Analysis of the early regulatory region of the human papovavirus BK

Abstract

BKV is a human papovavirus which latently infects a majority of the world population and whose DNA has been found in human tumor tissue. Along with simian virus 40 (SV40) and JCV, it is one of several highly homologous polyomaviruses which display distinct host ranges, tissue tropisms, and transformation potentials. Determination of these properties is thought to reside, in part, in the noncoding regulatory region of these viruses. We have studied the regulation of gene expression by the early promoter and enhancer of BKV. Our results show that the early promoter of BKV consists of elements found both to the early side of and within the proximal 18 bp of the first enhancer element itself. At least one BKV regulatory element appears to be downstream of the mRNA start sites. The BKV enhancer consists of two different types of elements, three direct repeats, and an element (denoted "c") found in the 30 bp to the late side of the distal repeat.
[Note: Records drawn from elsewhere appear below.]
(** * pacwrap: the package ledger, the staleness policy and the reconciler

    A shallow embedding of [scripts/python/pacwrap_cli.py]: the JSON ledger
    kept by [Database], the update policy of [Pacwrap._check_update_policy],
    the scraping of pacman output in [SystemInterface] and the commands of
    [Pacwrap] that read or write the ledger.

    Conventions of the embedding.
    - A Python object that can sit in the ledger is a [value]: the image of
      [json.load] (floats are left out; a dict is an association list in
      insertion order, with unique keys).
    - A method of the program is a computation [M A]: it threads the [world]
      (the in-memory [Database.data], the ledger file, the log, the terminal,
      the clock and the sub-processes) and finishes with [Ok] or with a raised
      Python exception; what was mutated before a raise stays mutated.
    - [datetime.strptime] and [datetime.fromisoformat] belong to the Python
      library and depend on its version, the locale and the time zone of the
      machine: they are the fields of the class [DateLib]. *)

From Stdlib Require Import ZArith List String Ascii Bool Lia DecimalString.
Import ListNotations.
Open Scope string_scope.
Open Scope Z_scope.

(** ** Python strings *)

Module PyStr.

(** [str(n)] for an int. *)
Definition of_Z (n : Z) : string := NilZero.string_of_int (Z.to_int n).

(** [s.startswith(p)]. *)
Definition startswith (p s : string) : bool := String.prefix p s.

Fixpoint drop (n : nat) (s : string) : string :=
  match n, s with
  | O, _ => s
  | S n', String _ s' => drop n' s'
  | S _, EmptyString => EmptyString
  end.

(** [s.split(sep)[0]] for a non-empty [sep]: what comes before the first
    occurrence of [sep], the whole of [s] when there is none. *)
Fixpoint split_head (sep s : string) : string :=
  match s with
  | EmptyString => EmptyString
  | String c s' => if startswith sep s then EmptyString
                   else String c (split_head sep s')
  end.

(** [s.split(sep, 1)[1]] for a non-empty [sep]: what comes after the first
    occurrence of [sep]; [None] stands for the [IndexError] raised when [sep]
    does not occur. *)
Fixpoint split_tail (sep s : string) : option string :=
  match s with
  | EmptyString => None
  | String _ s' => if startswith sep s then Some (drop (String.length sep) s)
                   else split_tail sep s'
  end.

(** [sub in s]. *)
Fixpoint contains (sub s : string) : bool :=
  startswith sub s ||
  match s with
  | EmptyString => false
  | String _ s' => contains sub s'
  end.

(** [c.isspace()] on the code points below 256. *)
Definition isspace (c : ascii) : bool :=
  let n := nat_of_ascii c in
  ((9 <=? n) && (n <=? 13) || (28 <=? n) && (n <=? 32)
   || (n =? 133) || (n =? 160))%nat.

Fixpoint lstrip (s : string) : string :=
  match s with
  | String c s' => if isspace c then lstrip s' else s
  | EmptyString => EmptyString
  end.

Fixpoint rstrip (s : string) : string :=
  match s with
  | EmptyString => EmptyString
  | String c s' =>
      match rstrip s' with
      | EmptyString => if isspace c then EmptyString else String c EmptyString
      | r => String c r
      end
  end.

(** [s.strip()]. *)
Definition strip (s : string) : string := rstrip (lstrip s).

(** [s.split()]: the maximal runs of non-blank characters. [cur] is the run
    being read, in reverse. *)
Fixpoint words_aux (cur : list ascii) (s : string) : list string :=
  let flush := match cur with
               | [] => []
               | _ => [string_of_list_ascii (rev cur)]
               end in
  match s with
  | EmptyString => flush
  | String c s' => if isspace c then flush ++ words_aux [] s'
                   else words_aux (c :: cur) s'
  end.

Definition words (s : string) : list string := words_aux [] s.

(** [s.splitlines()]: lines end at LF, CR, CR LF, VT, FF, FS, GS, RS and NEL;
    no empty last line is produced. *)
Definition islinebreak (c : ascii) : bool :=
  let n := nat_of_ascii c in
  ((10 <=? n) && (n <=? 13) || (28 <=? n) && (n <=? 30) || (n =? 133))%nat.
(** The loop: it returns; every stored result is [kept]; and when the
    candidates cannot exceed the cap, one result is stored for every
    candidate with a title. *)
Lemma extract_loop_spec (Q : pystr -> Prop) (max_results : Z)
      (is_news : bool) :
  (forall href, returns Q (resolve_link w href)) ->
  forall (elements : list node) (results : list result) (l : log),
    Forall (kept Q is_news) results ->
    exists rs l',
      extract_loop w max_results is_news elements results l = (Returns rs, l')
      /\ Forall (kept Q is_news) rs
      /\ ((Z.of_nat (length results + length elements) <= max_results)%Z ->
          length rs = length results + length (filter has_title elements)).
Proof.
  intros Hlink. induction elements as [|element rest IH]; intros results l Hres.
  - exists results, l. simpl. repeat split; trivial; intros; simpl; lia.
  - cbn [extract_loop filter]. unfold has_title at 1.
    destruct (title_elem element) as [te|].
    2:{ destruct (IH results l Hres) as (rs & l' & E & Hk & Hlen).
        exists rs, l'. repeat split; trivial.
        intros Hb. rewrite Hlen; [reflexivity|]. simpl in Hb. lia. }
    unfold bind at 1.
    destruct (Hlink (get_href te) l) as (k & l1 & Ek & Qk). rewrite Ek.
    destruct (get_text te) as [|c t] eqn:Et; cbn [nonempty].
    { destruct (IH results l1 Hres) as (rs & l' & E & Hk & Hlen).
      exists rs, l'. repeat split; trivial.
      intros Hb. rewrite Hlen; [reflexivity|]. simpl in Hb. lia. }
    match goal with
    | |- context [results ++ [?rd]] => set (result_dict := rd)
    end.
    assert (Hres' : Forall (kept Q is_news) (results ++ [result_dict])).
    { apply Forall_app. split; trivial. constructor; [|constructor].
      exists (c :: t), match snippet_elem element with
                       | Some se => get_text se
                       | None => []
                       end, k.
      repeat split; trivial; try discriminate.
      subst result_dict. destruct is_news; simpl; eauto. }
    destruct (max_results <=? Z.of_nat (length (results ++ [result_dict])))%Z
      eqn:Ecap.
    + exists (results ++ [result_dict]), l1. unfold ret.
      repeat split; trivial.
      intros Hb. rewrite length_app in *. simpl in *.
      apply Z.leb_le in Ecap.
      destruct rest; [simpl; lia | simpl in Hb; lia].
    + destruct (IH (results ++ [result_dict]) l1 Hres')
        as (rs & l' & E & Hk & Hlen).
      exists rs, l'. repeat split; trivial.
      intros Hb. rewrite Hlen.
      * rewrite length_app. simpl. lia.
      * rewrite length_app. simpl in *. lia.
Qed.

Lemma slice_to_length {A} (n : Z) (xs : list A) :
  (0 <= n)%Z -> (Z.of_nat (length (slice_to n xs)) <= n)%Z.
Proof.
  intros Hn. unfold slice_to.
  destruct (Z.leb_spec 0 n); [|lia].
  pose proof (firstn_le_length (Z.to_nat n) xs).
  rewrite length_firstn. lia.
Qed.

Lemma result_elements_length (soup : node) (max_results : Z) :
  (0 <= max_results)%Z ->
  (Z.of_nat (length (result_elements lower soup max_results)) <= max_results)%Z.
Proof.
  intros Hn. unfold result_elements, list_or.
  destruct (slice_to max_results (strategy_A soup)) eqn:EA.
  - destruct (slice_to max_results (strategy_B soup)) eqn:EB.
    + now apply slice_to_length.
    + rewrite <- EB. now apply slice_to_length.
  - rewrite <- EA. now apply slice_to_length.
Qed.



(** Extraction from a parsed page: it returns, every result is [kept], and
    there is one result for every candidate with a title. *)
Lemma extract_spec (Q : pystr -> Prop) (soup : node) (max_results : Z)
      (is_news : bool) (l : log) :
  (forall href, returns Q (resolve_link w href)) ->
  exists rs l',
    extract lower w soup max_results is_news l = (Returns rs, l')
    /\ Forall (kept Q is_news) rs
    /\ ((0 <= max_results)%Z ->
        length rs
        = length (filter has_title (result_elements lower soup max_results))).
Proof.
  intros Hlink. unfold extract.
  destruct (@extract_loop_spec Q max_results is_news Hlink
              (result_elements lower soup max_results) [] l (Forall_nil _))
    as (rs & l' & E & Hk & Hlen).
  exists rs, l'. repeat split; trivial.
  intros Hn. apply Hlen. simpl. now apply result_elements_length.
Qed.

Lemma filter_length_le {A} (p : A -> bool) (xs : list A) :
  length (filter p xs) <= length xs.
Proof.
  induction xs as [|x xs IH]; simpl; [lia|]. destruct (p x); simpl; lia.
Qed.


(** [_search_duckduckgo_html] never raises, and its results are [kept]. *)
Lemma search_duckduckgo_html_returns (query : pystr) (max_results : Z)
      (is_news : bool) :
  returns (Forall (kept (fun _ => True) is_news))
          (_search_duckduckgo_html lower w query max_results is_news).
Proof.
  unfold _search_duckduckgo_html. apply returns_try_catch; [constructor|].
  intros l rs l' H.
  apply bind_returns_inv in H. destruct H as (enc & l1 & _ & H).
  apply bind_returns_inv in H. destruct H as (resp & l2 & _ & H).
  apply bind_returns_inv in H. destruct H as (tt' & l3 & _ & H).
  destruct (@extract_spec (fun _ => True) (soup resp) max_results is_news l3
                          resolve_link_returns)
    as (rs' & l4 & E & Hk & _).
  rewrite E in H. now injection H as <- _.
Qed.


Lemma kept_link (Q : pystr -> Prop) (is_news : bool) (rs : list result) :
  Forall (kept Q is_news) rs ->
  Forall (fun r => exists k, link r = VStr k /\ Q k) rs.
Proof.
  apply Forall_impl. intros r (t & s & k & _ & _ & _ & Hk & Qk & _). eauto.
Qed.


(** C4 (amended): every result kept by the extractor has a string link that
    is an absolute URL or an unresolved redirect-wrapper link (beginning
    with "/l/?"), provided the URLs reported by HEAD responses are
    absolute; when every HEAD request resolves, every link is absolute. *)
Theorem kept_links_absolute_or_wrapped (soup : node) (max_results : Z)
        (is_news : bool) (l : log) :
  absolute_redirects w ->
  exists rs l',
    extract lower w soup max_results is_news l = (Returns rs, l')
    /\ Forall (fun r => exists k, link r = VStr k
                        /\ (is_absolute k = true \/ is_wrapped k = true)) rs
    /\ (redirects_resolve w ->
        Forall (fun r => exists k, link r = VStr k /\ is_absolute k = true) rs).
Proof.
  intros Hw.
  destruct (@extract_spec _ soup max_results is_news l
              (fun href => resolve_link_absolute_or_wrapped href Hw))
    as (rs & l' & E & Hk & _).
  exists rs, l'. repeat split; trivial.
  - eapply kept_link in Hk. exact Hk.
  - intros Hr.
    destruct (@extract_spec _ soup max_results is_news l
                (fun href => resolve_link_absolute href Hr))
      as (rs2 & l2 & E2 & Hk2 & _).
    rewrite E in E2. injection E2 as <- _.
    eapply kept_link in Hk2. exact Hk2.
Qed.




End Extractor.

(* ================================================================= *)
(** ** The section classifier and the error messages *)

Section Sections.

Variable lower : pystr -> pystr.
Variable w : world.

(** C7: on results whose title and snippet are strings, both talent
    filters keep exactly the results whose lower-cased title followed by
    the lower-cased snippet contains one of the talent keywords, in the
    original order: the kept list is [filter keep rs] for a test [keep]
    that is true exactly on those results, so no result left out has a
    keyword. *)
Theorem talent_classification_filters (rs : list result) :
  Forall textual rs ->
  exists keep : result -> bool,
    (forall r, keep r = true <-> has_keyword lower talent_keywords r)
    /\ talent_results lower rs = Returns (filter keep rs)
    /\ talent_results_generate lower rs = Returns (filter keep rs).
Proof.
  intros H. exists (mentions lower talent_keywords). split; [|split].
  - intros r. apply mentions_spec.
  - now apply keyword_filter_textual.
  - unfold talent_results_generate.
    rewrite (keyword_filter_textual lower talent_keywords_generate H).
    f_equal. apply filter_ext. intros r.
    apply mentions_talent_keywords_generate.
Qed.


Lemma error_text_for_format (e : exn) (section_name : pystr) :
  error_text_for e section_name (_format_openai_error e section_name).
Proof.
  unfold error_text_for. split; [|split].
  - intros Hq. rewrite (format_openai_error_quota e section_name Hq).
    split; [reflexivity | apply quota_message_names_dashboard].
  - intros Hq Ha. rewrite (format_openai_error_auth e section_name Hq Ha).
    split; [reflexivity | apply auth_message_names_key_page].
  - intros Hq Ha. rewrite (format_openai_error_other e section_name Hq Ha).
    split; [reflexivity | apply generic_message_shows_error].
Qed.

Lemma ask_model_reports (system prompt : pystr) (max_tokens : Z)
      (section_name : pystr) (l : log) :
  reports_model_errors w section_name
    (ask_model w system prompt max_tokens section_name) l.
Proof.
  pose proof (ask_model_run w system prompt max_tokens section_name l) as Hrun.
  cbv zeta in Hrun. do 2 eexists. split; [exact Hrun|].
  intros e He. rewrite He. apply error_text_for_format.
Qed.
When used with the BKV promoter the enhancer repeat elements were found to be redundant, optimal promoter activity requiring only two of the three repeats plus the c element. Using the heterologous SV40 promoter the optimal BKV enhancer consisted of either three repeats or two repeats plus the c element. Subfragments of the enhancer region were capable of partial activation of homologous and heterologous promoters. We conclude that the regulation of BKV early gene expression involves novel elements arranged in ways not previously described in other papovaviruses.